→ **Work item**: Return each line of the entries that mentions the word "Hkey".

→ **Dataset excerpts**:
(* ===== verification/RuntimeWitnesses.v ===== *)
(** * RuntimeWitnesses: replicas, gateways and publishers at work

    A replica that takes over a lapsed lease, an enrollment that completes a reserved node and one
    that creates a node, and a generation published to an empty store: the runtime's theorems
    applied there. *)
From S2P Require Import Prelude Identity Maps Releases Dataflow Telemetry Window Rollout Assign.
From S2P Require Import Assignment Groups Publication Inputs Inventory Shared Lease Gateway Enroll.
From S2P Require Import EnrollSafety Publish PublishSafety Fixtures FleetFixtures.

(** ** Quiet turns: time passes, and nobody else acts *)

Definition quiet {V} (elapsed : N) : turn V := mkTurn elapsed (λ s, s) Delivered.

Lemma quiet_honest {V} (R : relation (shared V)) elapsed n :
  (∀ s : shared V, R s (mkShared (sh_objects s) (sh_next s) (sh_clock s + Z.of_N elapsed))) →
  honest R (replicate n (quiet elapsed)).
Proof. intros HR. apply Forall_replicate. exact HR. Qed.

(** ** The publisher's lease *)

Definition lapsed_lease : shared Lease :=
  mkShared {[ publisher_lease_name "fleet" := (0%N, Some (new_lease_spec "gone" 0 3)) ]} 1 (micros 20).

(** Clocks up to five seconds apart, this one two seconds ahead of the slowest. *)
Lemma one_publisher_at_a_time_witness :
  let run := acquire_or_renew_publisher_lease (micros 2) "fleet" "here" (starts lapsed_lease (replicate 3 (quiet 1000))) in
  run.1 = inr true ∧ ∃ e, held_until (publisher_lease_name "fleet") (cl_shared run.2) "here" e.
Proof.
  intros run. assert (run.1 = inr true) as Hr by (vm_compute; reflexivity). split; [exact Hr|].
  destruct (one_publisher_at_a_time "fleet" "here" (micros 5) (micros 2) lapsed_lease (replicate 3 (quiet 1000)) run.1 run.2)
    as [Hacq _].
  - apply Z.leb_le. reflexivity.
  - split.
    + intros o Ho. vm_compute in Ho. injection Ho as <-. reflexivity.
    + intros e (v & spec & r & Ho & Hh & _). vm_compute in Ho. injection Ho as <- <-. discriminate Hh.
  - apply quiet_honest. intros s. split; simpl; auto; lia.
  - destruct Hacq as (_ & _ & _ & Hwon); [apply surjective_pairing|].
    destruct (Hwon Hr) as (t & _ & Hheld). eexists. exact Hheld.
Defined.

(** Ten seconds into a lease of fifteen, a replica whose clock is six seconds ahead takes it over, and
    its holder is told by the copy it read before that it still holds it. *)
Definition fresh_lease : shared Lease :=
  mkShared {[ publisher_lease_name "fleet" := (0%N, Some (new_lease_spec "here" 0 0)) ]} 1 (micros 10).

Lemma a_fast_clock_takes_an_unlapsed_lease :
  (acquire_or_renew_publisher_lease (micros 6) "fleet" "there" (starts fresh_lease [])).1 = inr true
  ∧ (holds_publisher_lease 0 "fleet" "here" (starts fresh_lease
       [quiet 0; mkTurn 0 (λ s, put_object (publisher_lease_name "fleet") (Some (new_lease_spec "there" (micros 16) 1)) s) Delivered])).1
    = inr true.
Proof. split; vm_compute; reflexivity. Qed.

(** ** Enrollment *)

(** A leaf is its fields, and a request is its point. *)
#[local] Instance field_certificates : Certificates.
Proof.
  refine {|
    csr_point := Some;
    signed_by := λ params csr, Some (enc_fields [lp_common_name params; lp_uri params; csr]);
    parse_x509_certificate := λ leaf,
      match dec_fields EmptyString leaf with
      | Some [cn; uri; point] => Some (EmptyString, mkCertificate [Some cn] (Some (Some [GUri uri])) point)
      | _ => None
      end;
  |}.
  intros params csr leaf Hleaf. apply (inj Some) in Hleaf as <-. exists csr. split; [reflexivity|].
  rewrite (dec_enc_fields [lp_common_name params; lp_uri params; csr]). reflexivity.
Defined.

#[local] Instance plain_paths : ObjectPaths := {| path_from := id |}.

#[local] Instance bearer_urls : Urls := {|
  Url := string;
  url_parse := λ s, if String.prefix "https://" s then Some s else None;
  url_scheme := λ _, "https"%string;
  url_host := λ _, Some "store"%string;
  url_username := λ _, EmptyString;
  url_password := λ _, None;
  url_query := λ _, Some "signature"%string;
  url_fragment := λ _, None;
  url_path := id;
  url_cannot_be_a_base := λ _, false;
  url_from_directory_path := λ _, None;
  url_to_file_path := λ _, false;
|}.

#[local] Instance pinned_point : Curve := {| parse_point := λ _, Some "pinned"%string |}.

Definition object_store : Destination := mkDestination "content" (λ key, Some (Some (String.append "https://store/" key))).

(** Where the bundle of a node lies. *)
Definition bundle_object (node : string) : string :=
  String.concat "/" [ENROLLMENT_OBJECT_ROOT; node_object_digest node; hex64 "a"; String.append (hex64 "b") ".json"].

Definition bundle_capability : DownloadCapability :=
  mkDownloadCapability DownloadCapability_SCHEMA
    (String.append "https://store/content/" (bundle_object "reserved-node")) (hex64 "b").

#[local] Instance DownloadCapability_eq : EqDecision DownloadCapability.
Proof. solve_decision. Defined.

#[local] Instance gateway_json : DataflowJson := {|
  json_snapshot := no_serde _;
  json_input_publication := no_serde _;
  json_output_publication := no_serde _;
  json_download := table_serde [(bundle_capability, "capability"%string)] eq_refl;
  json_upload := no_serde _;
|}.

Definition node_request : string := String (ascii_of_N 4) (str_repeat 64 "k").

Definition reserved_node : AgentObject :=
  mkAgentObject (Some "reserved-node") None "fleet" (mkAgentIdentity Reserved None None) false false ∅ None
    (Some (bundle_object "reserved-node")).

Definition open_fleet : shared resource :=
  mkShared {[ lease_key "enrollment" := (0%N, RLease None);
              repository_key "fleet" := (1%N, RRepository (mkRepositoryObject None Open ∅));
              agent_key "reserved-node" := (2%N, RAgent reserved_node) ]} 3 0.

Abbreviation enrolling name :=
  (enroll "fleet" object_store 20000 "enrollment" "token" "bootstrap" (Enrollment "bootstrap") name node_request
    (starts open_fleet (replicate 20 (quiet 1000)))).

Lemma open_fleet_versioned : versioned open_fleet.
Proof.
  assert (map_Forall (λ _ o, (o.1 < 3)%N) (sh_objects open_fleet)) as Hall
    by (apply (bool_decide_unpack _); vm_compute; exact I).
  exact Hall.
Qed.

Lemma open_fleet_quiet : honest (enroll_turn "fleet" "enrollment" "token") (replicate 20 (quiet 1000)).
Proof.
  apply quiet_honest. intros s. split; [|unfold SERVED_WITHIN, micros; simpl; lia].
  split; simpl; auto; try lia.
Qed.

Lemma enrollment_never_seizes_a_name_witness :
  ∃ leaf c, enrolling "reserved-node" = (inr (bundle_capability, leaf), c)
    ∧ certificate_identity leaf = Node (mkNodeSpiffeId "fleet" "reserved-node") (hex_encode node_request).
Proof.
  assert (match (enrolling "reserved-node").1 with
          | inr (capability, _) => bool_decide (capability = bundle_capability)
          | inl _ => false
          end = true) as Hr by (vm_compute; reflexivity).
  assert (csr_public_key node_request = Some (hex_encode node_request)) as Hpoint by (vm_compute; reflexivity).
  destruct (enrolling "reserved-node") as [[status|[capability leaf]] c] eqn:Hrun; cbn [fst] in Hr; [discriminate Hr|].
  apply bool_decide_eq_true in Hr as ->. exists leaf, c. split; [reflexivity|].
  destruct (enrollment_never_seizes_a_name "fleet" "enrollment" "token" object_store 20000 "bootstrap"
    (Enrollment "bootstrap") "reserved-node" node_request open_fleet (replicate 20 (quiet 1000)) _ c
    open_fleet_versioned open_fleet_quiet Hrun) as [_ Hgrant].
  destruct (Hgrant bundle_capability leaf eq_refl) as (key & _ & _ & Hkey & _ & _ & Hid).
  rewrite Hpoint in Hkey. injection Hkey as <-. exact Hid.
Defined.

(** ** A first generation *)

(** A document is its version. *)
#[local] Instance version_json : JsonValues := {|
  JsonValue := string;
  json_is_object := λ _, true;
  json_is_exact := λ _, true;
  json_to_vec := Some;
  json_from_str := Some;
|}.

#[local] Instance version_pointers : JsonPointers := {|
  json_pointer := λ v _, Some v;
  json_as_u64 := parse_u64;
  json_as_str := Some;
|}.

Definition config_target : string := String.concat "." [String.append "targets/" (hex64 "d"); "config.json"].

Definition first_files : Files :=
  {[ ROOT := "root"; "metadata/1.targets.json" := "targets"; config_target := "config"; TIMESTAMP := "1" ]}.

Definition first_publication : PublicationFiles :=
  mkPublicationFiles [ROOT; "metadata/1.targets.json"; config_target; TIMESTAMP] [].

Definition empty_store : shared string := mkShared ∅ 0 0.

Lemma plain_nonempty a : plain a → a ≠ EmptyString.
Proof. intros (parts & Hp & Hne & _) ->. vm_compute in Hp. congruence. Qed.

Lemma fleet_keys_distinct : distinct_keys "fleet".
Proof.
  intros a b Ha%plain_nonempty Hb%plain_nonempty. unfold object_key. cbn [path_from plain_paths id].
  rewrite !filter_cons_True by (try done; vm_compute; discriminate). rewrite !filter_nil.
  intros Hk. by apply (inj (String.append "fleet/")) in Hk.
Qed.

Lemma first_publication_well_formed : well_formed_plan first_publication.
Proof.
  assert (Forall (λ a, match path_components a with
                       | Some parts => bool_decide (parts ≠ [] ∧ String.concat "/" parts = a) = true
                       | None => False
                       end) (pf_uploads first_publication)) as Hall
    by (repeat constructor; vm_compute; reflexivity).
  rewrite Forall_forall in Hall. split.
  - intros a Ha. specialize (Hall a Ha). destruct (path_components a) as [parts|] eqn:Hp; [|done].
    apply bool_decide_eq_true in Hall as [? ?]. by exists parts.
  - intros a l Hin. by apply not_elem_of_nil in Hin.
  - apply (bool_decide_unpack _). vm_compute. exact I.
Qed.

Abbreviation publishing := (publish_repository "fleet" first_files first_publication (starts empty_store [])).

Lemma generation_becomes_visible_whole_witness :
  ∃ c, publishing = (inr tt, c) ∧ served "fleet" (cl_shared c) = Some 1%N
    ∧ complete "fleet" first_files first_publication (cl_shared c).
Proof.
  assert (match publishing.1 with inr _ => true | inl _ => false end = true) as Hr by (vm_compute; reflexivity).
  assert (served "fleet" (cl_shared publishing.2) = Some 1%N) as Hs by (vm_compute; reflexivity).
  destruct publishing as [[e|[]] c] eqn:Hrun; [discriminate Hr|]. exists c. split; [reflexivity|]. split; [exact Hs|].
  destruct (generation_becomes_visible_whole "fleet" first_files first_publication empty_store [] (inr tt) c
    fleet_keys_distinct first_publication_well_formed) as (_ & _ & Hdone).
  - intros k o Ho. discriminate Ho.
  - constructor.
  - exact Hrun.
  - exact (proj1 (Hdone eq_refl)).
Defined.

→ **Task response**:
  destruct (Hgrant bundle_capability leaf eq_refl) as (key & _ & _ & Hkey & _ & _ & Hid).
  rewrite Hpoint in Hkey. injection Hkey as <-. exact Hid.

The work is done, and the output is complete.